Within the One Health framework, AMR is recognized as an interconnected problem affecting human, animal, and environmental health.

Aquaculture—the farming of fish, shellfish, and other aquatic organisms—has become a focal point in AMR discussions due to its rapid global expansion and historical reliance on antimicrobials for disease prevention and growth promotion.
Unlike terrestrial livestock systems, aquaculture often occurs in open or semi-open aquatic environments, facilitating the dissemination of antimicrobial residues, resistant bacteria, and resistance genes into surrounding ecosystems.

=== Drivers of antimicrobial resistance ===
Key drivers of AMR in aquaculture include intensive production practices, high stocking densities, prophylactic antimicrobial use, and regulatory gaps in antimicrobial governance.
These factors are particularly pronounced in low- and middle-income countries, where access to veterinary oversight and antimicrobial stewardship is often limited.

=== Epidemiology and environmental persistence ===
Antimicrobial-resistant bacteria have been detected in farmed fish, aquaculture sediments, and surrounding waters worldwide.
Frequently identified organisms include Vibrio spp., Aeromonas spp., and Escherichia coli, with documented resistance to critically important antimicrobials such as fluoroquinolones, tetracyclines, and beta-lactams.
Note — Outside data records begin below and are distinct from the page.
(* ===== verification/Keys.v ===== *)
(** * The metadata file and its encryption (storage/storage.go)

    A storage together with the bytes of its metadata file: enabling
    encryption, changing the password, opening a database with a password, the
    settings of authentication and the full-text indexes that the file keeps.
    The JSON text of the file is a parameter. *)

From S2P Require Import Prelude GoLib Types PageCache TableFile Crypto Json Wal Storage Functions Eval FileSys.
Local Open Scope Z_scope.

Record FTSIndexInfo := mkFTSInfo { FTable : bytes; FColumn : bytes; FIndex : bytes }.

(** The settings of authentication. *)
Abbreviation config := (gmap bytes json).

(** What the file holds; empty maps are left out. *)
Record MetaFile := mkMetaFile {
  mf_meta : Metadata;
  mf_auth : option config;
  mf_fts : option (gmap bytes FTSIndexInfo)
}.

Class MetadataJSON := {
  meta_json : MetaFile -> bytes;
  parse_meta : bytes -> option MetaFile
}.

Record Vault := mkVault {
  db : Storage;                      (* its encryptor is the one in use *)
  encrypted : bool;
  key : option Encryptor;
  pending : bool;                    (* metadataPendingPassword *)
  authConfig : option config;
  ftsIndexes : gmap bytes FTSIndexInfo;
  metaFile : option bytes
}.

Inductive KeyError :=
  | NoMetadataFile | ErrEncryptionKeyRequired | CannotDecrypt (e : CryptoError) | CannotParse
  | PasswordRequired | InvalidOldPassword | DatabaseIsEncrypted | WrongPassword (e : KeyError) | EnableFailed (e : KeyError)
  | InStorage (e : StorageError)
  | FTSNoTable | FTSNoColumn | FTSNotText | FTSExists | FTSNoIndex.

Abbreviation VM := (SO Vault KeyError).

Definition set_encryptor x s := mkStorage (enabled s) (tables s) (sequences s) (snextID s) (tableFiles s) (disk s) (pageCache s) (rowData s) (rowIDs s) (walFile s) (walSeq s) x (blobs s) (blobThreshold s) (skipSave s) (metadata s).
Definition set_db x v := mkVault x (encrypted v) (key v) (pending v) (authConfig v) (ftsIndexes v) (metaFile v).
(** The encryptor in use follows the two fields. *)
Definition set_keys enc k v := mkVault (set_encryptor (if enc : bool then k else None) (db v)) enc k (pending v) (authConfig v) (ftsIndexes v) (metaFile v).
Definition set_pending x v := mkVault (db v) (encrypted v) (key v) x (authConfig v) (ftsIndexes v) (metaFile v).
Definition set_auth x v := mkVault (db v) (encrypted v) (key v) (pending v) x (ftsIndexes v) (metaFile v).
Definition set_fts x v := mkVault (db v) (encrypted v) (key v) (pending v) (authConfig v) x (metaFile v).
Definition set_file x v := mkVault (db v) (encrypted v) (key v) (pending v) (authConfig v) (ftsIndexes v) x.

(** Run an operation of the storage. *)
Definition in_db {A} (m : SM A) : VM A := fun v =>
  let '(r, s) := m (db v) in
  (match r with Ok a => Ok a | Err e => Err (InStorage e) | Panic => Panic | Hang => Hang end, set_db s v).

Definition non_empty {A} (m : gmap bytes A) : option (gmap bytes A) := if bool_decide (m = ∅) then None else Some m.

Section Vault.
Context `{GoRuntime} `{JSONRuntime} `{RecordJSON} `{Environment} `{ColumnJSON} `{MetadataJSON}.
Context (sscan_int : bytes -> option Z).

Definition saving (s : Storage) : bool := Storage.enabled s && negb (skipSave s).

(** The bytes that are written for a tree. *)
Definition file_bytes (v : Vault) (m : Metadata) : bytes :=
  let text := meta_json (mkMetaFile m (authConfig v ≫= non_empty) (non_empty (ftsIndexes v))) in
  match encryptor (db v) with
  | Some e => default [] (EncryptFile (rand_at (walSeq (db v))) e (Some text))
  | None => text
  end.
Definition save_metadata : VM unit :=
  v ← gets id;
  in_db (Storage.write_tree (encrypted v));;
  modify (fun v => if saving (db v) then set_file (file_bytes v <$> metadata (db v)) v else v).

Definition load_file (f : MetaFile) (v : Vault) : Vault :=
  let v := set_pending false v in
  let v := set_db (Storage.loadMetadata sscan_int (mf_meta f) (db v)) v in
  let v := match mf_auth f with Some a => set_auth (Some a) v | None => v end in
  let v := if m_encrypted (mf_meta f) then set_keys true (key v) v else v in
  match mf_fts f with Some x => set_fts x v | None => v end.
Definition parse_file (data : bytes) : VM unit :=
  match parse_meta data with
  | Some f => modify (load_file f)
  | None => fail CannotParse
  end.
Definition load_metadata : VM unit :=
  v ← gets id;
  match metaFile v with
  | None => fail NoMetadataFile
  | Some data =>
    if IsEncrypted data then
      modify (set_keys true (key v));;
      match key v with
      | None => fail ErrEncryptionKeyRequired
      | Some e => match DecryptFile e (Some data) with
                  | Ok d => parse_file (default [] d)
                  | Err e => fail (CannotDecrypt e)
                  | Panic => lift Panic
                  | Hang => lift Hang
                  end
      end
    else parse_file data
  end.

Definition recover : VM unit := modify (fun v => set_db (recoverFromWAL (db v)) v).
Definition LoadAndVerifyMetadata : VM unit := load_metadata;; recover.

(** The files of a database, opened: initFileStorage. *)
Definition fresh (files : Vault) (threshold : Z) : Vault :=
  mkVault (mkStorage true ∅ ∅ 1 ∅ (disk (db files)) (NewPageCache DefaultPageCacheConfig) ∅ ∅
             (Some (default [] (walFile (db files)))) 0 None (blobs (db files)) threshold false (metadata (db files)))
    false None false (Some ∅) ∅ (metaFile files).
Definition initFileStorage : VM unit :=
  v ← gets id;
  match metaFile v with
  | None => mret tt
  | Some data => if IsEncrypted data then modify (fun v => set_pending true (set_keys true (key v) v))
                 else try load_metadata;; recover
  end.

(** ** Encryption *)

Definition SetEncryption (password : bytes) : VM unit :=
  if bool_decide (password = []) then modify (set_keys false None)
  else
    modify (set_keys true (Some (NewEncryptor password None)));;
    v ← gets id;
    if Storage.enabled (db v) && bool_decide (is_Some (metaFile v)) && IsEncrypted (default [] (metaFile v)) then load_metadata;; recover
    else if Storage.enabled (db v) then save_metadata else mret tt.
Definition SetEncryptionWithSalt (password : bytes) : VM unit :=
  if bool_decide (password = []) then fail PasswordRequired else modify (set_keys true (Some (NewEncryptor password None))).
Definition IsEncrypted_ (v : Vault) : bool := encrypted v.
Definition encryptData (data : bytes) (v : Vault) : option bytes :=
  match encryptor (db v) with Some e => EncryptFile (rand_at (walSeq (db v))) e (Some data) | None => Some data end.
Definition decryptData (data : bytes) (v : Vault) : outcome CryptoError (option bytes) :=
  match encryptor (db v) with
  | Some e => if IsEncrypted data then DecryptFile e (Some data) else Ok (Some data)
  | None => Ok (Some data)
  end.

(** Does the old password decrypt the file? *)
Definition verify_old (oldPassword : bytes) (v : Vault) : VM unit :=
  match encryptor (db v), metaFile v with
  | Some _, Some data =>
    if IsEncrypted data then
      match DecryptFile (NewEncryptor oldPassword None) (Some data) with
      | Ok _ => mret tt
      | Err _ => fail InvalidOldPassword
      | Panic => lift Panic
      | Hang => lift Hang
      end
    else mret tt
  | _, _ => mret tt
  end.
Definition ChangePassword (oldPassword newPassword : bytes) : VM unit :=
  v ← gets id;
  verify_old oldPassword v;;
  modify (if bool_decide (newPassword = []) then set_keys false None else set_keys true (Some (NewEncryptor newPassword None)));;
  save_metadata;;
  in_db truncateWAL.

Definition IsDatabaseEncrypted (files : Vault) : bool := match metaFile files with Some data => IsEncrypted data | None => false end.

(** Close: [order] as in the storage. *)
Definition close_vault (order : list Z) : VM unit :=
  s ← gets db;
  try (in_db (close_files (map_to_list (tableFiles s)).*1 order));;
  v ← gets id;
  if Storage.enabled (db v) && negb (pending v) then
    save_metadata;;
    modify (fun v => set_db (set_wal ((fun _ => []) <$> walFile (db v)) (walSeq (db v)) (db v)) v)
  else mret tt.

(** Give up opening: close and report. *)
Definition close_and_fail {A} (order : list Z) (e : KeyError) : VM A := try (close_vault order);; fail e.
(** NewEngineWithConfig (executor/executor.go), up to the open storage. *)
Definition open_database (order : list Z) (password : bytes) : VM unit :=
  initFileStorage;;
  v ← gets id;
  if IsDatabaseEncrypted v then
    if bool_decide (password = []) then close_and_fail order DatabaseIsEncrypted
    else
      r ← try (SetEncryptionWithSalt password);
      match r with
      | inr e => close_and_fail order e
      | inl _ =>
        r ← try LoadAndVerifyMetadata;
        match r with
        | inr e => close_and_fail order (WrongPassword e)
        | inl _ => mret tt
        end
      end
  else if bool_decide (password = []) then mret tt
  else
    r ← try (SetEncryption password);
    match r with
    | inr e => close_and_fail order (EnableFailed e)
    | inl _ => mret tt
    end.

(** ** Settings that the file keeps *)

Definition GetAuthConfig (v : Vault) : option config := authConfig v.
Definition SetAuthConfig (a : option config) : VM unit := modify (set_auth a);; save_metadata.

Definition fts_key (table column : bytes) : bytes := table ++ str "." ++ column.
Definition CreateFTSIndex (table column index : bytes) : VM unit :=
  v ← gets id;
  match tables (db v) !! table with
  | None => fail FTSNoTable
  | Some t =>
    match List.find (fun c => equal_fold (Name c) column) (Columns (info t)) with
    | None => fail FTSNoColumn
    | Some c =>
      if negb (IsString (CType c) || (CType c =? TypeText)) then fail FTSNotText
      else match ftsIndexes v !! fts_key table column with
           | Some _ => fail FTSExists
           | None =>
             modify (fun v => set_fts (<[fts_key table column := mkFTSInfo table column index]> (ftsIndexes v)) v);;
             r ← try save_metadata;
             match r with
             | inl _ => mret tt
             | inr e => modify (fun v => set_fts (delete (fts_key table column) (ftsIndexes v)) v);; fail e
             end
           end
    end
  end.
Definition DropFTSIndex (table column : bytes) : VM unit :=
  v ← gets id;
  match ftsIndexes v !! fts_key table column with
  | None => fail FTSNoIndex
  | Some _ => modify (fun v => set_fts (delete (fts_key table column) (ftsIndexes v)) v);; save_metadata
  end.
Definition GetFTSIndexes (v : Vault) : gmap bytes FTSIndexInfo := ftsIndexes v.
Definition HasFTSIndex (table column : bytes) (v : Vault) : bool := bool_decide (is_Some (ftsIndexes v !! fts_key table column)).
Definition GetFTSIndexPath (path table column : bytes) (v : Vault) : bytes :=
  match ftsIndexes v !! fts_key table column with
  | None => []
  | Some i => path_join [path; str "data"; str "fts_" ++ (if bool_decide (FIndex i = []) then fts_key table column else FIndex i) ++ str ".idx"]
  end.
End Vault.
Aquatic environments promote horizontal gene transfer among microbial populations through plasmids, integrons, and transposons, enabling resistance genes to persist long after antimicrobial use has ceased.
Sediments beneath aquaculture facilities can function as long-term reservoirs of resistance genes, distinguishing aquaculture from many terrestrial production systems.
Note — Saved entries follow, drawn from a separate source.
Lemma verify_old_state old v v0 : (verify_old old v v0).2 = v0.
Proof. unfold verify_old. by repeat case_match. Qed.

(** What changing the password does, where it succeeds. *)
Lemma change_run old new v v' rows : saving (db v) = true -> raw_tables (db v) = Ok rows -> ChangePassword old new v = (Ok tt, v') ->
  exists data, metaFile v' = Some data /\ written_under (key_for new) (saved_file v (key_for new) rows) data /\ default [] (walFile (db v')) = [] /\
  metadata (db v') = Some (saved_tree (db v) (key_for new) rows) /\ blobs (db v') = blobs (db v) /\ disk (db v') = disk (db v).
Proof.
  intros Hs Hr Hc. unfold ChangePassword in Hc. rewrite bind_gets in Hc. apply bind_inv in Hc as (u & v0 & Hv & Hc).
  assert (v0 = v) as -> by (pose proof (verify_old_state old v v) as Ho; unfold id in Hv; by rewrite Hv in Ho). clear Hv.
  rewrite bind_modify in Hc.
  set (v1 := (if bool_decide (new = []) then set_keys false None else set_keys true (Some (NewEncryptor new None))) v) in Hc.
  assert (Hk : encryptor (db v1) = key_for new) by (unfold v1, key_for; by case_bool_decide).
  assert (Hsame : saving (db v1) = saving (db v) /\ raw_tables (db v1) = raw_tables (db v) /\ saved_tree (db v1) (key_for new) rows = saved_tree (db v) (key_for new) rows /\
    authConfig v1 = authConfig v /\ ftsIndexes v1 = ftsIndexes v /\ blobs (db v1) = blobs (db v) /\ disk (db v1) = disk (db v)) by (unfold v1; by case_bool_decide).
  assert (E0 : encrypted v1 = bool_decide (is_Some (encryptor (db v1)))) by (unfold v1; by case_bool_decide).
  destruct Hsame as (E1 & E2 & E3 & E4 & E5 & E6 & E7). rewrite <- E2 in Hr. rewrite <- E1 in Hs.
  rewrite (bind_ok _ _ _ _ _ (save_run v1 rows Hs Hr E0)), Hk in Hc. cbv [in_db truncateWAL modify] in Hc. injection Hc as <-.
  exists (file_bytes v1 (saved_tree (db v1) (key_for new) rows)). rewrite E3.
  assert (Hfile : written_under (key_for new) (saved_file v (key_for new) rows) (file_bytes v1 (saved_tree (db v) (key_for new) rows))).
  { unfold file_bytes, saved_file, written_under. rewrite Hk, E4, E5. destruct (key_for new); [by eexists|done]. }
  destruct (walFile (db v1)) eqn:Ew; cbn; rewrite ?Ew; auto 8.
Qed.

(** C24: once the password of a database was changed, opening its files with
    the new password succeeds and gives the tables, sequences and identifiers
    it had, the rows as the file of the metadata keeps them, the settings of
    authentication (no settings are read back as empty ones) and the full-text
    indexes; the database is encrypted unless the new password is empty. The
    database has files and is saved, and its rows can be encoded. The
    hypothesis on JSON is that the text of this file is an object that is read
    back. *)
Theorem changed_password_opens old new v v' rows threshold order :
  saving (db v) = true -> raw_tables (db v) = Ok rows -> readable (saved_file v (key_for new) rows) ->
  ChangePassword old new v = (Ok tt, v') ->
  let r := open_database sscan_int order new (fresh v' threshold) in
  r.1 = Ok tt /\
  db r.2 = Storage.loadMetadata sscan_int (saved_tree (db v) (key_for new) rows) (set_encryptor (key_for new) (db (fresh v' threshold))) /\
  authConfig r.2 = Some (default ∅ (authConfig v)) /\ ftsIndexes r.2 = ftsIndexes v /\ encrypted r.2 = bool_decide (new <> []) /\ metaFile r.2 = metaFile v'.
Proof.
  intros Hs Hr Hf Hc. destruct (change_run old new v v' rows Hs Hr Hc) as (data & Hd & Hw & Hwal & _ & _ & _). cbv zeta.
  assert (Ho : open_database sscan_int order new (fresh v' threshold) = (Ok tt, opened (saved_file v (key_for new) rows) (key_for new) (fresh v' threshold))).
  { unfold key_for in *. case_bool_decide as Hn; [subst new; by apply (open_plain _ data)|]. by apply (open_encrypted _ data). }
  rewrite Ho. cbn [fst snd]. split; [done|]. unfold opened, load_file, saved_file, saved_tree. cbn [mf_auth mf_fts mf_meta m_encrypted].
  assert (Ha : match authConfig v ≫= non_empty with Some a => Some a | None => Some ∅ end = Some (default ∅ (authConfig v))).
  { destruct (authConfig v) as [a|]; [|done]. cbn. unfold non_empty. by case_bool_decide as E; [subst a|]. }
  rewrite <- Ha. clear Ha. destruct (authConfig v ≫= non_empty); unfold non_empty; destruct (bool_decide (ftsIndexes v = ∅)) eqn:Ef; try (apply bool_decide_eq_true in Ef; rewrite Ef).
  all: unfold key_for; destruct (decide (new = [])) as [->|Hn]; rewrite ?(bool_decide_eq_true_2 ([] = [])), ?(bool_decide_eq_false_2 (new = [])) by done; cbn.
  all: split_and!; try done; symmetry; first [by apply bool_decide_eq_true|by apply bool_decide_eq_false; auto].
Qed.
=== Human and environmental health implications ===
From a One Health perspective, AMR associated with aquaculture poses risks through multiple exposure pathways. Humans may be exposed through consumption of contaminated seafood, occupational contact among aquaculture workers, or environmental dissemination into drinking and recreational waters.
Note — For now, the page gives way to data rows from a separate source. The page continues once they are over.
(* ===== verification/Queries.v ===== *)
(** * The queries of the importers (import/mysql.go, postgres.go, sqlite.go, oracle.go, mssql.go)

    The texts that the importers send to the catalogues of other databases,
    as they are in the source. *)

From S2P Require Import Prelude.

Definition mysql_list : bytes := str "SELECT TABLE_NAME FROM INFORMATION_SCHEMA.TABLES WHERE TABLE_TYPE = 'BASE TABLE'".
Definition mysql_columns : bytes := str "
		SELECT
			COLUMN_NAME,
			COLUMN_TYPE,
			IS_NULLABLE,
			COLUMN_KEY,
			COLUMN_DEFAULT,
			EXTRA
		FROM INFORMATION_SCHEMA.COLUMNS
		WHERE TABLE_NAME = ?".
Definition mysql_primary : bytes := str "
		SELECT COLUMN_NAME, CONSTRAINT_NAME
		FROM INFORMATION_SCHEMA.KEY_COLUMN_USAGE
		WHERE TABLE_NAME = ? AND CONSTRAINT_NAME = 'PRIMARY'".
Definition mysql_foreign : bytes := str "
		SELECT
			KCU.CONSTRAINT_NAME,
			KCU.COLUMN_NAME,
			KCU.REFERENCED_TABLE_NAME,
			KCU.REFERENCED_COLUMN_NAME,
			RC.DELETE_RULE,
			RC.UPDATE_RULE
		FROM INFORMATION_SCHEMA.KEY_COLUMN_USAGE KCU
		JOIN INFORMATION_SCHEMA.REFERENTIAL_CONSTRAINTS RC
			ON KCU.CONSTRAINT_NAME = RC.CONSTRAINT_NAME
			AND KCU.TABLE_SCHEMA = RC.CONSTRAINT_SCHEMA
		WHERE KCU.TABLE_NAME = ? AND KCU.REFERENCED_TABLE_NAME IS NOT NULL".
Definition mysql_unique : bytes := str "
		SELECT
			TC.CONSTRAINT_NAME,
			KCU.COLUMN_NAME
		FROM INFORMATION_SCHEMA.TABLE_CONSTRAINTS TC
		JOIN INFORMATION_SCHEMA.KEY_COLUMN_USAGE KCU
			ON TC.CONSTRAINT_NAME = KCU.CONSTRAINT_NAME
			AND TC.TABLE_SCHEMA = KCU.TABLE_SCHEMA
		WHERE TC.TABLE_NAME = ?
			AND TC.CONSTRAINT_TYPE = 'UNIQUE'".
Definition mysql_checks : bytes := str "
		SELECT CONSTRAINT_NAME, CHECK_CLAUSE
		FROM INFORMATION_SCHEMA.CHECK_CONSTRAINTS
		WHERE TABLE_NAME = ?".
Definition mysql_indexes : bytes := str "
		SELECT
			INDEX_NAME,
			COLUMN_NAME,
			NON_UNIQUE
		FROM INFORMATION_SCHEMA.STATISTICS
		WHERE TABLE_NAME = ? AND INDEX_NAME != 'PRIMARY'".
Definition postgres_list : bytes := str "
		SELECT table_name
		FROM information_schema.tables
		WHERE table_schema = 'public'
		AND table_type = 'BASE TABLE'".
Definition postgres_columns : bytes := str "
		SELECT
			column_name,
			data_type,
			CAST(character_maximum_length AS TEXT),
			is_nullable,
			column_default,
			udt_name
		FROM information_schema.columns c
		WHERE table_name = $1
		AND table_schema = 'public'
		ORDER BY ordinal_position".
Definition postgres_primary : bytes := str "
		SELECT kcu.column_name, tc.constraint_name
		FROM information_schema.table_constraints tc
		JOIN information_schema.key_column_usage kcu
			ON tc.constraint_name = kcu.constraint_name
		WHERE tc.table_name = $1
		AND tc.constraint_type = 'PRIMARY KEY'
		AND tc.table_schema = 'public'
		ORDER BY kcu.ordinal_position".
Definition postgres_foreign : bytes := str "
		SELECT
			tc.constraint_name,
			kcu.column_name,
			ccu.table_name AS foreign_table_name,
			ccu.column_name AS foreign_column_name,
			rc.delete_rule,
			rc.update_rule
		FROM information_schema.table_constraints tc
		JOIN information_schema.key_column_usage kcu
			ON tc.constraint_name = kcu.constraint_name
		JOIN information_schema.constraint_column_usage ccu
			ON ccu.constraint_name = tc.constraint_name
		JOIN information_schema.referential_constraints rc
			ON tc.constraint_name = rc.constraint_name
		WHERE tc.table_name = $1
		AND tc.constraint_type = 'FOREIGN KEY'
		AND tc.table_schema = 'public'
		ORDER BY tc.constraint_name, kcu.ordinal_position".
Definition postgres_unique : bytes := str "
		SELECT tc.constraint_name, kcu.column_name
		FROM information_schema.table_constraints tc
		JOIN information_schema.key_column_usage kcu
			ON tc.constraint_name = kcu.constraint_name
		WHERE tc.table_name = $1
		AND tc.constraint_type = 'UNIQUE'
		AND tc.table_schema = 'public'
		ORDER BY tc.constraint_name, kcu.ordinal_position".
Definition postgres_checks : bytes := str "
		SELECT pgc.conname AS constraint_name,
			   pg_get_constraintdef(pgc.oid) AS definition
		FROM pg_constraint pgc
		JOIN pg_class cls ON pgc.conrelid = cls.oid
		JOIN pg_namespace nsp ON cls.relnamespace = nsp.oid
		WHERE cls.relname = $1
		AND pgc.contype = 'c'
		AND nsp.nspname = 'public'".
Definition postgres_indexes : bytes := str "
		SELECT
			i.relname AS index_name,
			a.attname AS column_name,
			ix.indisunique AS is_unique,
			ix.indisprimary AS is_primary
		FROM pg_class t
		JOIN pg_index ix ON t.oid = ix.indrelid
		JOIN pg_class i ON i.oid = ix.indexrelid
		JOIN pg_attribute a ON a.attrelid = t.oid AND a.attnum = ANY(ix.indkey)
		WHERE t.relname = $1
		AND t.relnamespace = (SELECT oid FROM pg_namespace WHERE nspname = 'public')
		ORDER BY i.relname, a.attnum".
Definition sqlite_list : bytes := str "SELECT name FROM sqlite_master WHERE type='table' AND name NOT LIKE 'sqlite_%' AND name NOT LIKE '\_%' ESCAPE '\'".
Definition sqlite_sql : bytes := str "SELECT sql FROM sqlite_master WHERE type='table' AND name=?".
Definition sqlite_indexes : bytes := str "SELECT name, sql FROM sqlite_master WHERE type='index' AND tbl_name=? AND sql IS NOT NULL".
Definition oracle_list : bytes := str "
		SELECT TABLE_NAME
		FROM USER_TABLES
		ORDER BY TABLE_NAME".
Definition oracle_columns : bytes := str "
		SELECT
			COLUMN_NAME,
			DATA_TYPE,
			DATA_LENGTH,
			NULLABLE,
			DATA_DEFAULT
		FROM USER_TAB_COLUMNS
		WHERE TABLE_NAME = UPPER(:1)
		ORDER BY COLUMN_ID".
Definition oracle_primary : bytes := str "
		SELECT UCC.COLUMN_NAME, UC.CONSTRAINT_NAME
		FROM USER_CONSTRAINTS UC
		JOIN USER_CONS_COLUMNS UCC ON UC.CONSTRAINT_NAME = UCC.CONSTRAINT_NAME
		WHERE UC.CONSTRAINT_TYPE = 'P'
		AND UC.TABLE_NAME = UPPER(:1)
		ORDER BY UCC.POSITION".
Definition oracle_foreign : bytes := str "
		SELECT
			UC.CONSTRAINT_NAME,
			UCC.COLUMN_NAME,
			UC.R_CONSTRAINT_NAME,
			AC.TABLE_NAME AS REF_TABLE,
			ACC.COLUMN_NAME AS REF_COLUMN,
			RC.DELETE_RULE,
			RC.UPDATE_RULE
		FROM USER_CONSTRAINTS UC
		JOIN USER_CONS_COLUMNS UCC ON UC.CONSTRAINT_NAME = UCC.CONSTRAINT_NAME
		JOIN USER_CONSTRAINTS RC ON UC.R_CONSTRAINT_NAME = RC.CONSTRAINT_NAME
		JOIN USER_CONS_COLUMNS ACC ON RC.CONSTRAINT_NAME = ACC.CONSTRAINT_NAME
		JOIN USER_TABLES AC ON RC.TABLE_NAME = AC.TABLE_NAME
		WHERE UC.CONSTRAINT_TYPE = 'R'
		AND UC.TABLE_NAME = UPPER(:1)
		ORDER BY UC.CONSTRAINT_NAME, UCC.POSITION".
Definition oracle_unique : bytes := str "
		SELECT UC.CONSTRAINT_NAME, UCC.COLUMN_NAME
		FROM USER_CONSTRAINTS UC
		JOIN USER_CONS_COLUMNS UCC ON UC.CONSTRAINT_NAME = UCC.CONSTRAINT_NAME
		WHERE UC.CONSTRAINT_TYPE = 'U'
		AND UC.TABLE_NAME = UPPER(:1)
		ORDER BY UC.CONSTRAINT_NAME, UCC.POSITION".
Definition oracle_checks : bytes := str "
		SELECT CONSTRAINT_NAME, SEARCH_CONDITION
		FROM USER_CONSTRAINTS
		WHERE CONSTRAINT_TYPE = 'C'
		AND TABLE_NAME = UPPER(:1)
		AND GENERATED = 'USER NAME'".
Definition oracle_indexes : bytes := str "
		SELECT I.INDEX_NAME, IC.COLUMN_NAME, I.UNIQUENESS
		FROM USER_INDEXES I
		JOIN USER_IND_COLUMNS IC ON I.INDEX_NAME = IC.INDEX_NAME
		WHERE I.TABLE_NAME = UPPER(:1)
		AND I.INDEX_NAME NOT IN (
			SELECT CONSTRAINT_NAME FROM USER_CONSTRAINTS
			WHERE CONSTRAINT_TYPE IN ('P', 'U')
		)
		ORDER BY I.INDEX_NAME, IC.COLUMN_POSITION".
Definition mssql_list : bytes := str "
		SELECT TABLE_NAME
		FROM INFORMATION_SCHEMA.TABLES
		WHERE TABLE_TYPE = 'BASE TABLE'".
Definition mssql_columns : bytes := str "
		SELECT
			COLUMN_NAME,
			DATA_TYPE,
			CHARACTER_MAXIMUM_LENGTH,
			IS_NULLABLE,
			COLUMN_DEFAULT
		FROM INFORMATION_SCHEMA.COLUMNS
		WHERE TABLE_NAME = ?".
Definition mssql_primary : bytes := str "
		SELECT KCU.COLUMN_NAME, TC.CONSTRAINT_NAME
		FROM INFORMATION_SCHEMA.TABLE_CONSTRAINTS TC
		JOIN INFORMATION_SCHEMA.KEY_COLUMN_USAGE KCU
			ON TC.CONSTRAINT_NAME = KCU.CONSTRAINT_NAME
		WHERE TC.TABLE_NAME = ?
		AND TC.CONSTRAINT_TYPE = 'PRIMARY KEY'".
Definition mssql_foreign : bytes := str "
		SELECT
			TC.CONSTRAINT_NAME,
			KCU.COLUMN_NAME,
			CCU.TABLE_NAME AS REF_TABLE,
			CCU.COLUMN_NAME AS REF_COLUMN,
			RC.DELETE_RULE,
			RC.UPDATE_RULE
		FROM INFORMATION_SCHEMA.TABLE_CONSTRAINTS TC
		JOIN INFORMATION_SCHEMA.KEY_COLUMN_USAGE KCU
			ON TC.CONSTRAINT_NAME = KCU.CONSTRAINT_NAME
		JOIN INFORMATION_SCHEMA.CONSTRAINT_COLUMN_USAGE CCU
			ON TC.CONSTRAINT_NAME = CCU.CONSTRAINT_NAME
		JOIN INFORMATION_SCHEMA.REFERENTIAL_CONSTRAINTS RC
			ON TC.CONSTRAINT_NAME = RC.CONSTRAINT_NAME
		WHERE TC.TABLE_NAME = ?
		AND TC.CONSTRAINT_TYPE = 'FOREIGN KEY'".
Definition mssql_unique : bytes := str "
		SELECT TC.CONSTRAINT_NAME, KCU.COLUMN_NAME
		FROM INFORMATION_SCHEMA.TABLE_CONSTRAINTS TC
		JOIN INFORMATION_SCHEMA.KEY_COLUMN_USAGE KCU
			ON TC.CONSTRAINT_NAME = KCU.CONSTRAINT_NAME
		WHERE TC.TABLE_NAME = ?
		AND TC.CONSTRAINT_TYPE = 'UNIQUE'".
Definition mssql_checks : bytes := str "
		SELECT CC.CONSTRAINT_NAME, CC.CHECK_CLAUSE
		FROM INFORMATION_SCHEMA.CHECK_CONSTRAINTS CC
		JOIN INFORMATION_SCHEMA.CONSTRAINT_TABLE_USAGE CTU
			ON CC.CONSTRAINT_NAME = CTU.CONSTRAINT_NAME
		WHERE CTU.TABLE_NAME = ?".
Definition mssql_indexes : bytes := str "
		SELECT
			i.name AS index_name,
			c.name AS column_name,
			i.is_unique,
			i.is_primary_key
		FROM sys.indexes i
		JOIN sys.index_columns ic ON i.object_id = ic.object_id AND i.index_id = ic.index_id
		JOIN sys.columns c ON ic.object_id = c.object_id AND ic.column_id = c.column_id
		JOIN sys.tables t ON i.object_id = t.object_id
		WHERE t.name = ?
		ORDER BY i.name, ic.key_ordinal".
Environmental release of antimicrobial residues and resistant bacteria may alter microbial community structures, facilitate transmission to wild fish populations, and reinforce feedback loops that increase disease pressure and antimicrobial use.

=== Prevention and mitigation strategies ===
Efforts to address AMR in aquaculture increasingly emphasize preventive approaches. Vaccination programs have substantially reduced antimicrobial use in countries with intensive fish farming, such as Norway.
Additional strategies include improved biosecurity, water quality management, probiotics, and alternative production systems such as recirculating aquaculture systems and integrated multi-trophic aquaculture.

=== Governance and policy considerations ===
International organizations including WHO, FAO, WOAH, and UNEP have emphasized the inclusion of aquaculture within national and global AMR action plans.
Integrated surveillance systems that encompass human, animal, and environmental sectors are considered essential for addressing antimicrobial resistance in aquatic production systems.